**Exercise:** Pick each line containing "does" out of the records.

Stored data
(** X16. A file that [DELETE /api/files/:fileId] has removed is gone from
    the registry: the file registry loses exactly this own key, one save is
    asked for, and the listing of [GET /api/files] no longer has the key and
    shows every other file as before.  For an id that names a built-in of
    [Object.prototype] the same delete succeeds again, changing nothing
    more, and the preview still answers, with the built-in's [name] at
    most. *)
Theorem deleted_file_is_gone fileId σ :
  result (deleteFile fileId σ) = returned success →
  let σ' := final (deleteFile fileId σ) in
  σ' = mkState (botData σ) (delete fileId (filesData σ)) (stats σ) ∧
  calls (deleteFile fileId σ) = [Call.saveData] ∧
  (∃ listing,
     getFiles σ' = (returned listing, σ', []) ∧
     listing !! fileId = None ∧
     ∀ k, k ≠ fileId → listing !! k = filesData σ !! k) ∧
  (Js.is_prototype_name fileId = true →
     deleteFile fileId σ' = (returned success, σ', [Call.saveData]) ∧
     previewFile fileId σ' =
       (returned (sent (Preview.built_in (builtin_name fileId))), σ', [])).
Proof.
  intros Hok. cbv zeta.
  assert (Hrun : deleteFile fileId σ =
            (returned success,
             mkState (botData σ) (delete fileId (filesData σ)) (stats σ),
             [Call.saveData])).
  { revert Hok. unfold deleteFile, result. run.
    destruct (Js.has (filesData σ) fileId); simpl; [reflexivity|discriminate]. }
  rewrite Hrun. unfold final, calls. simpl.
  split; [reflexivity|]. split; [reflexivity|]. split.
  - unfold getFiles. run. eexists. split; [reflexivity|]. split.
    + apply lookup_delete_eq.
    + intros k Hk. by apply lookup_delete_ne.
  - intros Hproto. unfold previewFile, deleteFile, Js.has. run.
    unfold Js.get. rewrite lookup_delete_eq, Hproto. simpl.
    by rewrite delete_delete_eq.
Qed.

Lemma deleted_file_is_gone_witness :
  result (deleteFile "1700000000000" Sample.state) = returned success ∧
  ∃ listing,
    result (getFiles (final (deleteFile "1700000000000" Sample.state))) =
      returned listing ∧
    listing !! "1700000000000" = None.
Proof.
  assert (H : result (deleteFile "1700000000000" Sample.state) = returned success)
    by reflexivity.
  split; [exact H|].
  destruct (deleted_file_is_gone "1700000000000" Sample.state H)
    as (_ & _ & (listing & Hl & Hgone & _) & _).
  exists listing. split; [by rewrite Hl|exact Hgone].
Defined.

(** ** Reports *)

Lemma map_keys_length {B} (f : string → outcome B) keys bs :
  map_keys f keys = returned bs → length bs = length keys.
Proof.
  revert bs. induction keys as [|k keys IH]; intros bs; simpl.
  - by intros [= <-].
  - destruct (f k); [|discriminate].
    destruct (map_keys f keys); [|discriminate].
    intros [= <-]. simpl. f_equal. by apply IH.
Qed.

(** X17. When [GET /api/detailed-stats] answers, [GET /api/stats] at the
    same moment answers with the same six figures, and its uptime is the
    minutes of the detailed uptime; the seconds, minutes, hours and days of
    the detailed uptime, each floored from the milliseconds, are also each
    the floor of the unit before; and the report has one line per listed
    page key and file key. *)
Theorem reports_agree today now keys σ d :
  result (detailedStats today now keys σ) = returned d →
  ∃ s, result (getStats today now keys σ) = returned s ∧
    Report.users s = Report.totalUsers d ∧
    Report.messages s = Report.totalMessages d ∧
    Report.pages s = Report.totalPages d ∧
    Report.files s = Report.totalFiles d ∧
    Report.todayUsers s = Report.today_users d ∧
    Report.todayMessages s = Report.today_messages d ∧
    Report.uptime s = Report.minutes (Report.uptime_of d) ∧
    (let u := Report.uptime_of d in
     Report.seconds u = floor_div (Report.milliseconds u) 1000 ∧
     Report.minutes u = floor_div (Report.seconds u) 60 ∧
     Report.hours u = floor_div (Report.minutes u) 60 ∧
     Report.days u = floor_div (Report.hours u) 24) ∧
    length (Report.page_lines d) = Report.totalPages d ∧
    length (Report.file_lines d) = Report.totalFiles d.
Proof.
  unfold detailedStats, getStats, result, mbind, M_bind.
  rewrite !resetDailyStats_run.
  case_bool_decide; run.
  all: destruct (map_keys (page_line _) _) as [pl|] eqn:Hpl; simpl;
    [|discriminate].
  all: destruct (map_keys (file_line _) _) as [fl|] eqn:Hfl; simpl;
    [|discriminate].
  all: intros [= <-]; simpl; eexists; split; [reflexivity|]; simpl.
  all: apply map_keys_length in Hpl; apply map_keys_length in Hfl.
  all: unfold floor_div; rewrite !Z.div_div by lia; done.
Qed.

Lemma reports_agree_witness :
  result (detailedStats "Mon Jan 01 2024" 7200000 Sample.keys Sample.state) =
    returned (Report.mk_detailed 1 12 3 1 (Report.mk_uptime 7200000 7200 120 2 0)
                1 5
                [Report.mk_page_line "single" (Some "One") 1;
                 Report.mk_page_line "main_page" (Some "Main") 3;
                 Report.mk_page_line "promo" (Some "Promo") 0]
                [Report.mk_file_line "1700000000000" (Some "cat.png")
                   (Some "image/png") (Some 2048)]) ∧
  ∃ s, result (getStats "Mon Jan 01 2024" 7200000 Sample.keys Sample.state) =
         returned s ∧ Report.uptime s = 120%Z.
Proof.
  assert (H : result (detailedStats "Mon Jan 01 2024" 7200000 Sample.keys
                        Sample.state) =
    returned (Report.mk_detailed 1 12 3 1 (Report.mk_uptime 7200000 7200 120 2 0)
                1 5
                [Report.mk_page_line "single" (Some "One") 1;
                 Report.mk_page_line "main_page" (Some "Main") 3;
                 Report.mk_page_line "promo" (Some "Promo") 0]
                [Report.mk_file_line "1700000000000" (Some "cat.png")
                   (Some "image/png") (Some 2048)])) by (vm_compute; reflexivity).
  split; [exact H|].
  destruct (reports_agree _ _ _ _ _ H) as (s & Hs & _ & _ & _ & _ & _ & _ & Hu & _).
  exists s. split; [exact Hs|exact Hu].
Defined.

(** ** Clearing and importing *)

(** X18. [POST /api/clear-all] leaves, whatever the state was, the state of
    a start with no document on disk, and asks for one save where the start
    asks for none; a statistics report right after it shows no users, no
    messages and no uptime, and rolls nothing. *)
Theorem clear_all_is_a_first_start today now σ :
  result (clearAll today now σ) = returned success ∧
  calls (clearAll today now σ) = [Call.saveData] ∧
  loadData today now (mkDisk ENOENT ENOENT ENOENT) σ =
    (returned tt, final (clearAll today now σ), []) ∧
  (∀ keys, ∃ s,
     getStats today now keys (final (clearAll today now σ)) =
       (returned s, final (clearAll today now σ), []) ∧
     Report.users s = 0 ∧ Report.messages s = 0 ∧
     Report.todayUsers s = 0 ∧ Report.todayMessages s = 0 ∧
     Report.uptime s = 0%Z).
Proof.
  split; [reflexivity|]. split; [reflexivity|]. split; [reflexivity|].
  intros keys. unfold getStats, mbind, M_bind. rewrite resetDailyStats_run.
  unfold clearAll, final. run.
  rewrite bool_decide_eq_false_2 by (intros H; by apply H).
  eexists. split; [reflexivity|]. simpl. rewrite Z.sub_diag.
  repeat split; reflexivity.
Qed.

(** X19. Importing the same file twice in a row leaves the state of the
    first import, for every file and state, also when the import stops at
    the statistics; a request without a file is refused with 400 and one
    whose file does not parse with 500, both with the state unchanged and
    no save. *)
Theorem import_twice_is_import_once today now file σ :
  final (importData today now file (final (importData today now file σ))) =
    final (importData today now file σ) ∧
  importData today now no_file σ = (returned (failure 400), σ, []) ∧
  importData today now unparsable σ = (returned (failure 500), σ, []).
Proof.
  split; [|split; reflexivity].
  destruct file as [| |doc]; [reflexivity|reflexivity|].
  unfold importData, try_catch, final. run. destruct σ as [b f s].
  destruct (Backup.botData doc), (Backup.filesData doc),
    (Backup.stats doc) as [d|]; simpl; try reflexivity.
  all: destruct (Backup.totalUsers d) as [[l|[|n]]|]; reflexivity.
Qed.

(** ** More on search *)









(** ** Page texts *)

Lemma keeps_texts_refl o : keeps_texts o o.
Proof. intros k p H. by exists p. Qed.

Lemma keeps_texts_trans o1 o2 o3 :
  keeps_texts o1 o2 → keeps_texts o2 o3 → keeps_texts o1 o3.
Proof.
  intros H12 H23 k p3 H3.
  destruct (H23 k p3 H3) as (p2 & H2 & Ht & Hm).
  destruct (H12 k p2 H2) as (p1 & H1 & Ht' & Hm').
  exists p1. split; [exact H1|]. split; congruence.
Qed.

* * *

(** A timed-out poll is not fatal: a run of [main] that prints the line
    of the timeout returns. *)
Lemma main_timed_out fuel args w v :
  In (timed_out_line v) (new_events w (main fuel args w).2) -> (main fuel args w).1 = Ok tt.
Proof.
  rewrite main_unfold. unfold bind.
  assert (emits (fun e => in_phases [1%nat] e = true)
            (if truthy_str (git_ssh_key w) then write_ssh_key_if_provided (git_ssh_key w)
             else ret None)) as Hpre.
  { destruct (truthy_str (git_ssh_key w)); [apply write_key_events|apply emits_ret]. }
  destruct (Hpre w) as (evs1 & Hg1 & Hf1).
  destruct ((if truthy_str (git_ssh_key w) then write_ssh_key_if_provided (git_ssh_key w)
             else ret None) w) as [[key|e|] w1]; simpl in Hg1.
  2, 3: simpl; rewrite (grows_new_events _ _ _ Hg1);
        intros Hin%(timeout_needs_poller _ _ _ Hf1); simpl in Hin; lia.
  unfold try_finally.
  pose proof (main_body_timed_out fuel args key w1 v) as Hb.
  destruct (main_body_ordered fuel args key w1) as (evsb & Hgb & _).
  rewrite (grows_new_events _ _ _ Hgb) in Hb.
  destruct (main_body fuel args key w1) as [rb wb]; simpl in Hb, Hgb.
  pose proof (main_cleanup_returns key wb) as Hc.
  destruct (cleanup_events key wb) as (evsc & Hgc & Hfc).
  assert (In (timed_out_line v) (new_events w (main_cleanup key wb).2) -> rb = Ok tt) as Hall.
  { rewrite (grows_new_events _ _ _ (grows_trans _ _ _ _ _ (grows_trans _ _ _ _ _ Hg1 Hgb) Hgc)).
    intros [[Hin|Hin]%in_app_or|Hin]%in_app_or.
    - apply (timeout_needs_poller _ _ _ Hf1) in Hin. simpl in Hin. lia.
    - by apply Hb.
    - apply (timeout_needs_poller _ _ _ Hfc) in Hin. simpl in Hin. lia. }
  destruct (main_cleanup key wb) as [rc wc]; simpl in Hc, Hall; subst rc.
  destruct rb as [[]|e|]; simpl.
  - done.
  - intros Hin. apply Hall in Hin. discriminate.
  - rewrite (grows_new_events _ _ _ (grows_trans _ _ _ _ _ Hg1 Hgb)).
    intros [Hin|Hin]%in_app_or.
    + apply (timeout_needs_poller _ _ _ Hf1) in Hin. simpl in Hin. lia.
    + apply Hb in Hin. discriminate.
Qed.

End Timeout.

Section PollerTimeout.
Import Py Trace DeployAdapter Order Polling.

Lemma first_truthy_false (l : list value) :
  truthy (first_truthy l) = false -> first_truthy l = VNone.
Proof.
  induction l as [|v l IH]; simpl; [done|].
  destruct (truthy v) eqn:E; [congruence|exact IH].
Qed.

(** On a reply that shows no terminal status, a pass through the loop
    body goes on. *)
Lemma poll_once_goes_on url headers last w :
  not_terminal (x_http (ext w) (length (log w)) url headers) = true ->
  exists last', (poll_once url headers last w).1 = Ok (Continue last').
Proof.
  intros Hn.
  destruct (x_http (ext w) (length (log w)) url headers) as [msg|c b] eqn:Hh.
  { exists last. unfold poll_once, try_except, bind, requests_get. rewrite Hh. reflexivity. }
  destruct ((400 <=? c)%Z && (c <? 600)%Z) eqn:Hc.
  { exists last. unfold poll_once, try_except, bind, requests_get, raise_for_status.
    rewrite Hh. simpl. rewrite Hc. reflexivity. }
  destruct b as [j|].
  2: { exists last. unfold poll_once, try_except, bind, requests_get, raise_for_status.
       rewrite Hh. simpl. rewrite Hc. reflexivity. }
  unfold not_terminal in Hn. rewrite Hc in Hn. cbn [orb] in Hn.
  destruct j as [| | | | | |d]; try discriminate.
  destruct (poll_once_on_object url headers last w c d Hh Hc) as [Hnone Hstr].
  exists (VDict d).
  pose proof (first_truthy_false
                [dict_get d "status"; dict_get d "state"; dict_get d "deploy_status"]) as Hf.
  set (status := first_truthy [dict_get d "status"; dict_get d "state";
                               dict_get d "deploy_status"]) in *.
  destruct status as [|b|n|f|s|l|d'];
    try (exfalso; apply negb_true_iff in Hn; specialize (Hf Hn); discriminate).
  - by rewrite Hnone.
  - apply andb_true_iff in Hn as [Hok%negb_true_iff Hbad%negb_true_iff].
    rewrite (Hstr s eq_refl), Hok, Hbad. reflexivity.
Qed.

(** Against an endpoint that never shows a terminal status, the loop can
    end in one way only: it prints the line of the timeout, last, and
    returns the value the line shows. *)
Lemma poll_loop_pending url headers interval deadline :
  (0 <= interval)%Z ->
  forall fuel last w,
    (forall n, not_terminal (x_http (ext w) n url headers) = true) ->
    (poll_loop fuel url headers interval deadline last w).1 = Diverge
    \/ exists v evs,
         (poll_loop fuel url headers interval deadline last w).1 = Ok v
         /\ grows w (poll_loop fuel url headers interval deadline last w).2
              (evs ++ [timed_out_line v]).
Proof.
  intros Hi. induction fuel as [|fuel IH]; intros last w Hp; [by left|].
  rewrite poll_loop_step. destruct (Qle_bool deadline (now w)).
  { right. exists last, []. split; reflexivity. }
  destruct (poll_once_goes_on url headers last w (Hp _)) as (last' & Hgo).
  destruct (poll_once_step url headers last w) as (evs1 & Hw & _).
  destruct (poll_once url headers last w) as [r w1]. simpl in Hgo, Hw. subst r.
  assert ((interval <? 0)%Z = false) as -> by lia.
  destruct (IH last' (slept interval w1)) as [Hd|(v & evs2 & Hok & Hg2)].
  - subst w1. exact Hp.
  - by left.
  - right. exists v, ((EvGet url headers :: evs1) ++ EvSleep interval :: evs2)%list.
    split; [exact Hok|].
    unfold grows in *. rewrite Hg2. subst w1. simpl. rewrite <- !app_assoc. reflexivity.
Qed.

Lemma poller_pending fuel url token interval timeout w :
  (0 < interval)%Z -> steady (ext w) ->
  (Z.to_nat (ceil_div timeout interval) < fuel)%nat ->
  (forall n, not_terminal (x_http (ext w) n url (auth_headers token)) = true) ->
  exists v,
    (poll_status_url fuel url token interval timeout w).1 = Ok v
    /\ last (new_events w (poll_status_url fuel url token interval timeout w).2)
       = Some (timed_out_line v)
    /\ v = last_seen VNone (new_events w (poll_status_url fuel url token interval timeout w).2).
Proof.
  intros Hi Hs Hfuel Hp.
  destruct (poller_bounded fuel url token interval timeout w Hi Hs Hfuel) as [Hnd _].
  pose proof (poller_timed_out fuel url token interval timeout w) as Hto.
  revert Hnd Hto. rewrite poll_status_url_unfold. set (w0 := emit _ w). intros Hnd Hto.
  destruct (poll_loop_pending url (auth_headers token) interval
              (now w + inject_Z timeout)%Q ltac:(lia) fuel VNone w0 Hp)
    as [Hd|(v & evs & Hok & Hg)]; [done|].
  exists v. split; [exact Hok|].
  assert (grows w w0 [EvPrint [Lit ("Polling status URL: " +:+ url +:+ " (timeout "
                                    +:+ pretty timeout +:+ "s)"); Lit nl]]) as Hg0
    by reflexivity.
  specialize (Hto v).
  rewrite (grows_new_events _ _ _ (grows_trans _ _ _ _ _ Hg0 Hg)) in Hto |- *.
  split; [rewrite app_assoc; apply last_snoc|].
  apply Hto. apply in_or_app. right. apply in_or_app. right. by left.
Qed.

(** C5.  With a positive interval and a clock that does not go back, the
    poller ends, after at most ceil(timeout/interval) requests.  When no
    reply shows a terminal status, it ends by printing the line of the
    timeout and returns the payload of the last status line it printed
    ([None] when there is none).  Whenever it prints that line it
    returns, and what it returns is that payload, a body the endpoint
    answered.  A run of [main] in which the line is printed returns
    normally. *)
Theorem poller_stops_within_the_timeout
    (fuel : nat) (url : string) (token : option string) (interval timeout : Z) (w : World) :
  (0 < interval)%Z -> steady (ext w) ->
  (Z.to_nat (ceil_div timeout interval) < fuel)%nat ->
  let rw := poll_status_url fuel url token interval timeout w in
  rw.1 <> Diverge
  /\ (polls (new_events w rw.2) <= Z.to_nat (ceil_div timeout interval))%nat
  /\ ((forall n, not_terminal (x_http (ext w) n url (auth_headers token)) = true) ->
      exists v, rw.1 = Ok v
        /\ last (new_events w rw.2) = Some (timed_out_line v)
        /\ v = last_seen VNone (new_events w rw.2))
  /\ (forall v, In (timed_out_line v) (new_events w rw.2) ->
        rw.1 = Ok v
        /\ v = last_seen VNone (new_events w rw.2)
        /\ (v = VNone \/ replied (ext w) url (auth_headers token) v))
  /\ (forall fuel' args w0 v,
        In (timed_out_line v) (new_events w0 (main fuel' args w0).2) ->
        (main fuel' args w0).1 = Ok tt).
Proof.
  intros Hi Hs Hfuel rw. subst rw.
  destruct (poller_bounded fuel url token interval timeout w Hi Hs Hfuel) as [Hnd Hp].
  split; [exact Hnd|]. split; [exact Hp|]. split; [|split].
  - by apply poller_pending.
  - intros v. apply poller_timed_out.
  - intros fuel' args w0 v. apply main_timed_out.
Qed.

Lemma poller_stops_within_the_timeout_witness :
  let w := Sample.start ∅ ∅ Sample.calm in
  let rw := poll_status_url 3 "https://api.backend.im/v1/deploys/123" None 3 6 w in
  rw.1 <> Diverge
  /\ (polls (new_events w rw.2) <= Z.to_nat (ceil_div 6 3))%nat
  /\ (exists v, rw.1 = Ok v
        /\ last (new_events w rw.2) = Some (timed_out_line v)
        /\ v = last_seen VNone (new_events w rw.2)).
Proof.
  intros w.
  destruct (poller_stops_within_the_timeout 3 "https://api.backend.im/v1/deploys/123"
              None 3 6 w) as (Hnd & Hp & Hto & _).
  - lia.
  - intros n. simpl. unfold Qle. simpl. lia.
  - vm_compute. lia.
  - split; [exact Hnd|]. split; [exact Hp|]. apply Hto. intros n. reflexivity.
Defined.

* * *

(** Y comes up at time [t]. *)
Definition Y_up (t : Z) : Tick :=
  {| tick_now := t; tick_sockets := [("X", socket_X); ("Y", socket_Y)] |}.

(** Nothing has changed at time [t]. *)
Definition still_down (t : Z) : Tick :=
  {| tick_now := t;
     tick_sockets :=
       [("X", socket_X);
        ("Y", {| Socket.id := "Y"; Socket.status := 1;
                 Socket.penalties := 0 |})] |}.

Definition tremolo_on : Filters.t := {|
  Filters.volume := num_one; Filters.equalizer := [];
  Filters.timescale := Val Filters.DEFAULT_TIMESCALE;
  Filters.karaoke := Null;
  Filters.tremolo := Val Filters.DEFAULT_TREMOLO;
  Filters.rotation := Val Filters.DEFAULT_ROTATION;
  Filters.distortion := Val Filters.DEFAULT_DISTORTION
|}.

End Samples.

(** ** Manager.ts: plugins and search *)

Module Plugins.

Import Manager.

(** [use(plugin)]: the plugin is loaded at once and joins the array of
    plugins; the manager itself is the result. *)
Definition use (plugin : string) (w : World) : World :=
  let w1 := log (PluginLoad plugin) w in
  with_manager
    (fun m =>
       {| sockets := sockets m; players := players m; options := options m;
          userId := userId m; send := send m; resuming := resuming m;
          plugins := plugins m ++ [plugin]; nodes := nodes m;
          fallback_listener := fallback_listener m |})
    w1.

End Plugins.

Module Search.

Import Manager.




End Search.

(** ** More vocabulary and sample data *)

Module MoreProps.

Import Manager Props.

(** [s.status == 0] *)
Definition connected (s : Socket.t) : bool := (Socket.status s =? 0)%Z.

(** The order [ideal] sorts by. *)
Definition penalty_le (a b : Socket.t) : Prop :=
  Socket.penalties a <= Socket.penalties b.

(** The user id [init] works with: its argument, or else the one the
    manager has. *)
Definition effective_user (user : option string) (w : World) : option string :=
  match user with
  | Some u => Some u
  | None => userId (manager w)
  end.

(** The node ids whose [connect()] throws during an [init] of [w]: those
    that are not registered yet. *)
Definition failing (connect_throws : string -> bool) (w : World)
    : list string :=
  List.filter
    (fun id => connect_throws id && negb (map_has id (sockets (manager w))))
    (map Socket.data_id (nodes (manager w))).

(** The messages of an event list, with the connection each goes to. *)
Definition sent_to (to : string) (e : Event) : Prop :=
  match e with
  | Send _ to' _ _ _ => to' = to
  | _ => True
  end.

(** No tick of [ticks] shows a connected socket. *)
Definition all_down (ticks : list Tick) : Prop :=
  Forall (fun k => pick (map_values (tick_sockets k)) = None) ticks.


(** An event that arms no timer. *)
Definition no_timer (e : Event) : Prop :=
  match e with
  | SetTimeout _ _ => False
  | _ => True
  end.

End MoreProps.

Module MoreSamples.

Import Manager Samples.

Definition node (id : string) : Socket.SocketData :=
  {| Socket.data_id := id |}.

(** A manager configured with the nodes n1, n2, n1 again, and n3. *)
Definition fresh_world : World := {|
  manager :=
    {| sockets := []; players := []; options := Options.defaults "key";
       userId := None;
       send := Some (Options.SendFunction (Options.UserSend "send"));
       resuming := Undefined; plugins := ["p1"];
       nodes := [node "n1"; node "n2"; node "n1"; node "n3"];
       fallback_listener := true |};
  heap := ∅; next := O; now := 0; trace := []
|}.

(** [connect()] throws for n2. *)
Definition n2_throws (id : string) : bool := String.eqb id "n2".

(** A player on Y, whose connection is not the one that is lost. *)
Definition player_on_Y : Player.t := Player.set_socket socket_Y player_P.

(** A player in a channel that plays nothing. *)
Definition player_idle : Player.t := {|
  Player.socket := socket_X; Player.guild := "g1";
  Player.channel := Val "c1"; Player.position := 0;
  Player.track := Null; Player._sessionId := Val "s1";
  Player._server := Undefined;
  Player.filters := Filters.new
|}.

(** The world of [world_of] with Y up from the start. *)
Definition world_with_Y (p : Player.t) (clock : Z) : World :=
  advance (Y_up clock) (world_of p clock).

**Answer space:**
    whose file does not parse with 500, both with the state unchanged and
(** C5.  With a positive interval and a clock that does not go back, the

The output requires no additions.